In the Syrian case, we do not talk about the president’s sons or nephews – as we did in Yemen – but rather a significant number of military leaders, on all levels, in total numbering between 100,000 and 150,000, at the lowest estimates; they are the ones who are embroiled in shedding the blood of the Syrian people, whilst the majority of them belong to a single sect, so how will they respond to al-Assad leaving power with immunity which will likely not cover them all? Will they accept al-Assad’s safe departure whilst they face an uncertain future? From here, the mere revelation of serious negotiations between Russia and al-Assad over securing his departure may increase the chances of a military coup, as al-Assad’s protectors would undoubtedly prefer for the revolution to snack on him, rather than them. Therefore, as we have repeatedly stated, delaying resolving the Syrian crisis will only increase the eventual cost of this solution. Al-Assad’s agents who have shed the blood of the Syrian people are too great in number to be granted immunity, therefore it is difficult to expect the Yemeni solution to work in Syria today, even if al-Assad’s departure – in itself – would represent something positive.

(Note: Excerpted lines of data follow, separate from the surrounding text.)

Lemma result_metrics_accepted verbose s tr :
  made verbose s → (0 ≤ Duration tr)%Z → Forall (accepted s) (result_metrics verbose tr).
Proof.
  intros Hs Hd. assert (Hq : (0 ≤ Duration tr `quot` 1000000)%Z) by (apply Z.quot_pos; lia).
  unfold result_metrics. destruct verbose;
    repeat constructor; cbn [fst snd]; try (lia || exact Hq);
    (eexists _, _; split; [exact Hs|]; split; [vm_compute; reflexivity|reflexivity]).
Qed.

Lemma increments_accepted verbose s r : made verbose s → forward r → Forall (accepted s) (increments verbose r).
Proof.
  intros Hs (Hd & Hg & Hy). apply Forall_app. split.
  - apply Forall_forall. intros i Hi. apply list_elem_of_In, in_concat in Hi as (l & Hl & Hi).
    apply list_elem_of_In, list_elem_of_fmap in Hl as (tr & -> & Htr). apply list_elem_of_In in Hi.
    assert (Hf : Forall (accepted s) (result_metrics verbose tr)).
    { apply result_metrics_accepted; [done|]. by eapply Forall_forall in Hd. }
    by eapply Forall_forall in Hf.
  - unfold run_increments. destruct verbose; repeat constructor; cbn [fst snd];
      try (lia || by apply time_Since_nonneg);
      (eexists _, _; split; [exact Hs|]; split; [vm_compute; reflexivity|reflexivity]).
Qed.

Lemma ensure_made verbose s : registry s = None ∨ made verbose s → made verbose (ensure_metrics verbose s).
Proof. unfold ensure_metrics, made. intros [E|E]; destruct (registry s) eqn:Er; congruence. Qed.
Lemma ensure_same verbose verbose' s : made verbose s → ensure_metrics verbose' s = s.
Proof. unfold ensure_metrics, made. intros E. by destruct (registry s). Qed.
Lemma ensure_value verbose s c : made verbose s → value_of (ensure_metrics verbose s) c = value_of s c.
Proof. unfold ensure_metrics, made. intros E. by destruct (registry s). Qed.

Lemma record_runs_total opts s runs :
  made (has_option foVerbose opts) s → Forall forward runs →
  ∃ s', record_runs opts s runs = Some s' ∧ made (has_option foVerbose opts) s' ∧
    ∀ c, value_of s' c = (value_of s c + total c (concat (increments (has_option foVerbose opts) <$> runs)))%Z.
Proof.
  set (v := has_option foVerbose opts). unfold record_runs. intros Hs Hf. revert s Hs.
  induction Hf as [|r runs Hr Hf IH]; intros s Hs; cbn [ofold].
  { exists s. split; [done|]. split; [done|]. intros c. cbn. lia. }
  rewrite record_run_increments. fold v.
  pose proof (ensure_made v s (or_intror Hs)) as He.
  destruct (add_values_accepted _ _ (increments_accepted v _ r He Hr)) as (s1 & -> & Hr1 & Hv1). cbn.
  destruct (IH s1) as (s2 & -> & Hm2 & Hv2); [unfold made in *; congruence|].
  exists s2. split; [done|]. split; [done|]. intros c.
  rewrite Hv2, Hv1, ensure_value by done. cbn [fmap list_fmap concat]. rewrite total_app. lia.
Qed.

(** The same counter under the other name. *)
Definition test_counter (namespace : string) (name : string) (labels : list string) : counter :=
  (full_name namespace "tests" name, labels).

(** The labels of a result. *)
Definition result_labels (verbose : bool) (tr : TestResult) : list string :=
  [to_lower (ResourceType tr); ToOutcome tr] ++ (if verbose then [ResourceId tr] else []).

Lemma sum_of_zero {A} (l : list A) : sum_of (λ _, 0%Z) l = 0%Z.
Proof. induction l as [|a l IH]; cbn; [done|]. exact IH. Qed.

Definition is_namespace (ns : string) : Prop := ns = "goss" ∨ ns = "syver".

Lemma total_ne n n' l l' v k : n ≠ n' → total (n', l') ((n, l, v) :: k) = total (n', l') k.
Proof. intros Hn. cbn [total fst snd]. rewrite bool_decide_false; [done|congruence]. Qed.
Lemma total_eq n n' l l' v k :
  n = n' → total (n', l') ((n, l, v) :: k) = ((if bool_decide (l = l') then v else 0) + total (n', l') k)%Z.
Proof. intros ->. cbn [total fst snd]. f_equal. by rewrite (bool_decide_ext _ (l = l')) by naive_solver. Qed.
Lemma total_nil c : total c [] = 0%Z.
Proof. done. Qed.

Ltac totals :=
  repeat first [rewrite total_ne by (vm_compute; discriminate) | rewrite total_eq by (vm_compute; reflexivity)
    | rewrite total_nil].

(** What a run adds to each of its counters, under either name space. *)
Section Increments.
Context (ns : string) (Hns : is_namespace ns) (v : bool) (r : run_of).

Lemma increments_outcomes labels :
  total (test_counter ns "outcomes_total" labels) (increments v r) =
  sum_of (λ tr, if bool_decide (result_labels v tr = labels) then 1 else 0)%Z (concat r.2).
Proof using Hns.
  unfold increments. rewrite total_app, total_sum.
  rewrite (sum_of_ext _ (λ tr, if bool_decide (result_labels v tr = labels) then 1 else 0)%Z).
  - unfold run_increments, test_counter. destruct Hns as [-> | ->]; totals; lia.
  - intros tr. unfold result_metrics, test_counter. fold (result_labels v tr).
    destruct Hns as [-> | ->]; totals; lia.
Qed.

Lemma increments_durations labels :
  total (test_counter ns "outcomes_duration_milliseconds" labels) (increments v r) =
  sum_of (λ tr, if bool_decide (result_labels v tr = labels) then Duration tr `quot` 1000000 else 0)%Z (concat r.2).
Proof using Hns.
  unfold increments. rewrite total_app, total_sum.
  rewrite (sum_of_ext _ (λ tr, if bool_decide (result_labels v tr = labels) then Duration tr `quot` 1000000 else 0)%Z).
  - unfold run_increments, test_counter. destruct Hns as [-> | ->]; totals; lia.
  - intros tr. unfold result_metrics, test_counter. fold (result_labels v tr).
    destruct Hns as [-> | ->]; totals; lia.
Qed.

Lemma increments_runs outcome :
  total (test_counter ns "run_outcomes_total" [outcome]) (increments v r) =
  if bool_decide (overallOutcome (concat r.2) = outcome) then 1%Z else 0%Z.
Proof using Hns.
  unfold increments. rewrite total_app, total_sum.
  rewrite (sum_of_ext _ (λ _, 0%Z)).
  - unfold run_increments, test_counter. rewrite sum_of_zero.
    destruct Hns as [-> | ->]; totals; rewrite (bool_decide_ext _ (overallOutcome (concat r.2) = outcome));
      (split; [by intros [=]|by intros ->]) || (case_bool_decide; lia).
  - intros tr. unfold result_metrics, test_counter. fold (result_labels v tr).
    destruct Hns as [-> | ->]; totals; lia.
Qed.
End Increments.

(** [C28] However many runs a process records, with the same options throughout, nothing
    panics, and for each outcome and type (and resource, if asked for) the counters hold
    the number of results and the time they took, and for each overall outcome the number
    of runs, under both name spaces alike; if a caller asked for other labels first, the
    first result recorded panics. *)
Theorem metrics_correct opts runs ns :
  is_namespace ns → Forall forward runs →
  let v := has_option foVerbose opts in
  let ts := concat ((λ r : run_of, concat r.2) <$> runs) in
  ∃ s, record_runs opts (MetricsRegistry opts no_metrics) runs = Some s ∧
    (∀ labels,
      value_of s (test_counter ns "outcomes_total" labels) =
        Z.of_nat (length (filter (λ tr, result_labels v tr = labels) ts)) ∧
      value_of s (test_counter ns "outcomes_duration_milliseconds" labels) =
        sum_of (λ tr, Duration tr `quot` 1000000)%Z (filter (λ tr, result_labels v tr = labels) ts)) ∧
    (∀ outcome, value_of s (test_counter ns "run_outcomes_total" [outcome]) =
        Z.of_nat (length (filter (λ r : run_of, overallOutcome (concat r.2) = outcome) runs))) ∧
    ∀ opts' r, has_option foVerbose opts' ≠ v → concat r.2 ≠ [] → record_run opts' r.1.1 r.1.2 r.2 s = None.
Proof.
  intros Hns Hf v ts.
  destruct (record_runs_total opts (MetricsRegistry opts no_metrics) runs) as (s & Hs & Hm & Hv); [reflexivity|done|].
  fold v in Hm, Hv.
  assert (H0 : ∀ c, value_of (MetricsRegistry opts no_metrics) c = 0%Z) by done.
  assert (Hflt : ∀ (f : TestResult → Z) labels l,
    sum_of (λ tr, if bool_decide (result_labels v tr = labels) then f tr else 0)%Z l
    = sum_of f (filter (λ tr, result_labels v tr = labels) l)).
  { intros f labels. induction l as [|tr l IH]; [done|]. cbn [sum_of]. rewrite filter_cons, IH.
    case_bool_decide; case_decide; (done || cbn [sum_of]; lia). }
  assert (Hone : ∀ {A} (l : list A), sum_of (λ _, 1%Z) l = Z.of_nat (length l)).
  { intros A. induction l as [|a l IH]; [done|]. cbn [sum_of length]. lia. }
  assert (Hts : ∀ f : TestResult → Z, sum_of (λ r : run_of, sum_of f (concat r.2)) runs = sum_of f ts).
  { intros f. unfold ts. clear. induction runs as [|r l IH]; [done|]. cbn [fmap list_fmap concat sum_of].
    rewrite sum_of_app. f_equal. apply IH. }
  exists s. split; [done|]. split; [|split].
  - intros labels. rewrite !Hv, !H0, !total_sum. split.
    + rewrite (sum_of_ext _ _ _ (λ r, increments_outcomes ns Hns v r labels)), Hts, Hflt, Hone. lia.
    + rewrite (sum_of_ext _ _ _ (λ r, increments_durations ns Hns v r labels)), Hts, Hflt. lia.
  - intros outcome. rewrite Hv, H0, total_sum, (sum_of_ext _ _ _ (λ r, increments_runs ns Hns v r outcome)).
    clear. induction runs as [|r l IH]; [done|]. cbn [sum_of]. rewrite filter_cons.
    case_bool_decide; case_decide; (done || cbn [length]; lia).
  - intros opts' r Hne Hr. rewrite record_run_increments, (ensure_same v) by done. unfold increments.
    destruct (concat r.2) as [|tr l]; [done|]. cbn [fmap list_fmap concat app ofold].
    assert (Hnone : add_value s ("goss_tests_outcomes_total", result_labels (has_option foVerbose opts') tr, 1%Z) = None).
    { unfold add_value. rewrite Hm. unfold result_labels.
      destruct v, (has_option foVerbose opts'); (done || (vm_compute; reflexivity)). }
    unfold result_metrics. unfold result_labels in Hnone. cbn [app ofold] in *. by rewrite Hnone.
Qed.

Accordingly, this complexity is not just related to the circles close to al-Assad, but we must also take into account the Iranian position, as well as Hezbollah. In the event that the US – Russian project is serious, then Iran – along with Hezbollah – will rush to support a quick coup in Syria; Tehran is keen to have a role in any change in Syria, and this is in order to protect its own interests, as well as the interests of Hezbollah. Iran could do this, particularly if it is certain that the likelihood of al-Assad’s departure is greater than at any time before. One might ask: isn’t it possible that Russia will try to help itself by organizing a coup of this kind, along with the Iranians and senior Alawite officers? The answer is: anything is possible, particularly when all al-Assad’s own allies are now aware that he is the source of a major dilemma for them today.
Therefore it is important that these initiatives do not grant al-Assad more time, and any such initiative must be thought out carefully, along with the continuation of the serious work to bring down the al-Assad regime and save Syria and the Syrian people, not to mention the region as a whole.